◆ TASK DETAILS
Look for the word "NRecord" in the entries and copy each line where it appears.

◆ RECORDED INFORMATION
# # # #

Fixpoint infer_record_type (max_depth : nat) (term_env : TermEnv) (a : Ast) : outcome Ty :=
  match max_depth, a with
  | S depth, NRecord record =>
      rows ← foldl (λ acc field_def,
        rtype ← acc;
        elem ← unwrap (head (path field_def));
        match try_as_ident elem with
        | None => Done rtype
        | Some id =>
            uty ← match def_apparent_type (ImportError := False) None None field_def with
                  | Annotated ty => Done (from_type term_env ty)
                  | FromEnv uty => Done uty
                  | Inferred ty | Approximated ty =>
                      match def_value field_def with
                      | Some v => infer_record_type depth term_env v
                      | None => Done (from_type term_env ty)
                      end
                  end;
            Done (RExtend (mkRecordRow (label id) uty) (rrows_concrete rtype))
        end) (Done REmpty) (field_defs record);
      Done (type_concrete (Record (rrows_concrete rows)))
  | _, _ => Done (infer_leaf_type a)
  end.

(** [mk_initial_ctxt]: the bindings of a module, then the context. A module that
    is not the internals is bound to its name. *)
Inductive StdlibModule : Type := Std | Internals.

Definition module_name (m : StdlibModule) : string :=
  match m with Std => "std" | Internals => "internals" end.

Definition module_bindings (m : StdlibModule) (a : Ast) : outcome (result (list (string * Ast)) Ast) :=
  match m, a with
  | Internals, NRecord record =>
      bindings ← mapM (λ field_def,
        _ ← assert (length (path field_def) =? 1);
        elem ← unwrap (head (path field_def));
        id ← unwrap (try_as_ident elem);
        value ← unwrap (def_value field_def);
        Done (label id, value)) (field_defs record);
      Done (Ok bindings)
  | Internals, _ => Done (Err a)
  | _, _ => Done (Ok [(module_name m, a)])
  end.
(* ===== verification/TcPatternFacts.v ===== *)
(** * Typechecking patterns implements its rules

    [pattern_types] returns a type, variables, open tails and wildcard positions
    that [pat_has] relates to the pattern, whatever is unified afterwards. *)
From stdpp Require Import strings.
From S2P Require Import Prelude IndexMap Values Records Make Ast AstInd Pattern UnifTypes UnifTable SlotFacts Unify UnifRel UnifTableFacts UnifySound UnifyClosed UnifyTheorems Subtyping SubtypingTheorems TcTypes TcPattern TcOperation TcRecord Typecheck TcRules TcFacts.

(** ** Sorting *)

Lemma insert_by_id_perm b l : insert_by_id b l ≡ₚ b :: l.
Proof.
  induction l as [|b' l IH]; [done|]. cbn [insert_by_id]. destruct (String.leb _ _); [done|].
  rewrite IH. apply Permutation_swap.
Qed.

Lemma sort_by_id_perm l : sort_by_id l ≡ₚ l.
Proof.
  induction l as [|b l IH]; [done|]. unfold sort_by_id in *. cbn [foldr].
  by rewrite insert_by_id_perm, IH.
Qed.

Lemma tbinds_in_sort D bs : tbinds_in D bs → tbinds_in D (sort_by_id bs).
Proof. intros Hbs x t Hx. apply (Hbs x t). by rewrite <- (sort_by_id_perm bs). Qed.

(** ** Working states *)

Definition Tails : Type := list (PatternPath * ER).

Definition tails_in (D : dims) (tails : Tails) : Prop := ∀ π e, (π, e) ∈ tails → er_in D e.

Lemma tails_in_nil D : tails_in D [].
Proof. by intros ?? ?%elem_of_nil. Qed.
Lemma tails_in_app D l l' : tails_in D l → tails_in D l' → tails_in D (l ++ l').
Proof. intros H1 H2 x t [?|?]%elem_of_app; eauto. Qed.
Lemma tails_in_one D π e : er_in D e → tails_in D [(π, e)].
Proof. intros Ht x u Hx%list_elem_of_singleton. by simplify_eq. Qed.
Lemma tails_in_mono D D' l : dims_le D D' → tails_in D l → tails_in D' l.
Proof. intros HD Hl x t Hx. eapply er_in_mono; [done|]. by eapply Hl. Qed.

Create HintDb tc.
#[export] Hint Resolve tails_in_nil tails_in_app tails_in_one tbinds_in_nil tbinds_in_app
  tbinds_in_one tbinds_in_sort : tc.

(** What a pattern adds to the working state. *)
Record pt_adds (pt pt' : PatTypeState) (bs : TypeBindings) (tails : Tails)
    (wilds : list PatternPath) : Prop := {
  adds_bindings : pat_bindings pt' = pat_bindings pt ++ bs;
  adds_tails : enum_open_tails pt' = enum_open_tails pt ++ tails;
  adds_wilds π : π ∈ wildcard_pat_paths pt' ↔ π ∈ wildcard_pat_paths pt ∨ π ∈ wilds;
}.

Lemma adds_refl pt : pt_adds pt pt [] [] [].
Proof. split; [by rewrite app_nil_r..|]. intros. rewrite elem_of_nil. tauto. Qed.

# # # #

◆ ANSWER BELOW
  | S depth, NRecord record =>
  | Internals, NRecord record =>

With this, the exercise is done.